_Stored data_
(** An expired entry: the call it names fails. *)
Lemma timeout_one_rep w s a e :
  calls_rep w s a -> all_wait a -> entry_ok w e = true ->
  exists w' s' b, timeout_one w e.1 e.2 = Some (w', (expire_call a e).2, b) /\ calls_rep w' s' (expire_call a e).1
    /\ forall e', entry_ok w e' = true -> entry_ok w' e' = true.
Proof.
  intros H Hw He. unfold timeout_one. unfold entry_ok in He.
  destruct (GetHotChecked (slot_pool_ w) e.1 e.2) as [o|] eqn:E; [|done]. sbind.
  destruct (checked_slot _ _ _ _ _ _ H E) as (Hr & h & Eh & -> & Hu). unfold expire_call, named.
  destruct (Z.eqb_spec (freed a e.1 mod 4096) e.2) as [Eg|_]; [|by exists w, s, false].
  destruct (pending a !! e.1) as [c|] eqn:Hc.
  - destruct (pending_slot _ _ _ _ _ H Hc) as (_ & _ & h0 & x & Eh0 & Ex & Hfn & Hcx & _ & Hn & _ & Ht & Hm).
    rewrite Eh in Eh0. injection Eh0 as <-. pose proof (Hw _ _ Hc) as Hl. cbn in Hl. rewrite (IsCompleted_left _ _ Ht), (proj2 (Z.leb_gt _ _)) by lia.
    set (h' := set_counts h _ _ _).
    destruct (answered_rep w s a e.1 c h h' H Hc Eh eq_refl eq_refl) as (p & s1 & EP & Ehp & Exp & H1);
      [cbn [h' set_counts completed_wr_count]; lia|done|]. rewrite EP. sbind.
    destruct (free_rep _ _ _ e.1 _ H1 (lookup_insert_eq _ _ _)) as (p2 & s2 & E2 & H2). rewrite release_answered in H2.
    cbn [set_slots slot_pool_] in E2. rewrite Exp, Ex, E2. sbind.
    exists (set_slots w p2), s2, true. split; [by rewrite <- Hfn, <- Hcx|]. split; [done|].
    assert (others e.1 (slot_pool_ w) p2) as Ho by (eapply others_trans; [by eapply PutHot_others|by eapply Free_others]).
    intros e' He'. destruct (decide (e'.1 = e.1)) as [Ei|Hne]; [|by eapply entry_ok_others].
    destruct (Free_completed _ _ _ _ Ehp E2) as (h2 & Eh2 & Ecmp). unfold entry_ok, GetHotChecked.
    cbn [set_slots slot_pool_]. rewrite Ei, Eh2. sbind. destruct (ValidateGeneration h2 e'.2); [|done].
    rewrite Ecmp. unfold IsCompleted at 1. cbn [h' set_counts total_wr_count completed_wr_count].
    rewrite Z.leb_refl. apply orb_true_r.
  - destruct (IsCompleted h) eqn:Ec; [by exists w, s, false|].
    rewrite orb_false_r in He. apply Z.eqb_eq, Hu in He. by destruct He.
Qed.

Lemma CheckTimeouts_rep l w s a :
  calls_rep w s a -> all_wait a -> Forall (fun e => entry_ok w e = true) l ->
  exists w' s' n, CheckTimeouts w l = Some (w', (expire_calls a l).2, n) /\ calls_rep w' s' (expire_calls a l).1.
Proof.
  revert w s a. induction l as [|[i g] l IH]; intros w s a H Hw Hl; cbn [CheckTimeouts expire_calls]; [by exists w, s, 0|].
  apply Forall_cons in Hl as [He Hl]. destruct (timeout_one_rep w s a (i, g) H Hw He) as (w1 & s1 & b & E1 & H1 & Hk).
  pose proof (expire_call_waits a (i, g) Hw) as Hw1.
  cbn [fst snd] in E1. rewrite E1. sbind. destruct (expire_call a (i, g)) as [a1 evs]. cbn [fst snd] in *.
  destruct (IH w1 s1 a1 H1 Hw1) as (w2 & s2 & n & E2 & H2); [by eapply Forall_impl|]. rewrite E2. sbind.
  destruct (expire_calls a1 l) as [a2 evs2]. by exists w2, s2, ((if b then 1 else 0) + n).
Qed.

_Task prompt_
Make sure that every entry above is copied out exactly as it stands.

_Response below_
(** An expired entry: the call it names fails. *)
Lemma timeout_one_rep w s a e :
  calls_rep w s a -> all_wait a -> entry_ok w e = true ->
  exists w' s' b, timeout_one w e.1 e.2 = Some (w', (expire_call a e).2, b) /\ calls_rep w' s' (expire_call a e).1
    /\ forall e', entry_ok w e' = true -> entry_ok w' e' = true.
Proof.
  intros H Hw He. unfold timeout_one. unfold entry_ok in He.
  destruct (GetHotChecked (slot_pool_ w) e.1 e.2) as [o|] eqn:E; [|done]. sbind.
  destruct (checked_slot _ _ _ _ _ _ H E) as (Hr & h & Eh & -> & Hu). unfold expire_call, named.
  destruct (Z.eqb_spec (freed a e.1 mod 4096) e.2) as [Eg|_]; [|by exists w, s, false].
  destruct (pending a !! e.1) as [c|] eqn:Hc.
  - destruct (pending_slot _ _ _ _ _ H Hc) as (_ & _ & h0 & x & Eh0 & Ex & Hfn & Hcx & _ & Hn & _ & Ht & Hm).
    rewrite Eh in Eh0. injection Eh0 as <-. pose proof (Hw _ _ Hc) as Hl. cbn in Hl. rewrite (IsCompleted_left _ _ Ht), (proj2 (Z.leb_gt _ _)) by lia.
    set (h' := set_counts h _ _ _).
    destruct (answered_rep w s a e.1 c h h' H Hc Eh eq_refl eq_refl) as (p & s1 & EP & Ehp & Exp & H1);
      [cbn [h' set_counts completed_wr_count]; lia|done|]. rewrite EP. sbind.
    destruct (free_rep _ _ _ e.1 _ H1 (lookup_insert_eq _ _ _)) as (p2 & s2 & E2 & H2). rewrite release_answered in H2.
    cbn [set_slots slot_pool_] in E2. rewrite Exp, Ex, E2. sbind.
    exists (set_slots w p2), s2, true. split; [by rewrite <- Hfn, <- Hcx|]. split; [done|].
    assert (others e.1 (slot_pool_ w) p2) as Ho by (eapply others_trans; [by eapply PutHot_others|by eapply Free_others]).
    intros e' He'. destruct (decide (e'.1 = e.1)) as [Ei|Hne]; [|by eapply entry_ok_others].
    destruct (Free_completed _ _ _ _ Ehp E2) as (h2 & Eh2 & Ecmp). unfold entry_ok, GetHotChecked.
    cbn [set_slots slot_pool_]. rewrite Ei, Eh2. sbind. destruct (ValidateGeneration h2 e'.2); [|done].
    rewrite Ecmp. unfold IsCompleted at 1. cbn [h' set_counts total_wr_count completed_wr_count].
    rewrite Z.leb_refl. apply orb_true_r.
  - destruct (IsCompleted h) eqn:Ec; [by exists w, s, false|].
    rewrite orb_false_r in He. apply Z.eqb_eq, Hu in He. by destruct He.
Qed.

Lemma CheckTimeouts_rep l w s a :
  calls_rep w s a -> all_wait a -> Forall (fun e => entry_ok w e = true) l ->
  exists w' s' n, CheckTimeouts w l = Some (w', (expire_calls a l).2, n) /\ calls_rep w' s' (expire_calls a l).1.
Proof.
  revert w s a. induction l as [|[i g] l IH]; intros w s a H Hw Hl; cbn [CheckTimeouts expire_calls]; [by exists w, s, 0|].
  apply Forall_cons in Hl as [He Hl]. destruct (timeout_one_rep w s a (i, g) H Hw He) as (w1 & s1 & b & E1 & H1 & Hk).
  pose proof (expire_call_waits a (i, g) Hw) as Hw1.
  cbn [fst snd] in E1. rewrite E1. sbind. destruct (expire_call a (i, g)) as [a1 evs]. cbn [fst snd] in *.
  destruct (IH w1 s1 a1 H1 Hw1) as (w2 & s2 & n & E2 & H2); [by eapply Forall_impl|]. rewrite E2. sbind.
  destruct (expire_calls a1 l) as [a2 evs2]. by exists w2, s2, ((if b then 1 else 0) + n).
Qed.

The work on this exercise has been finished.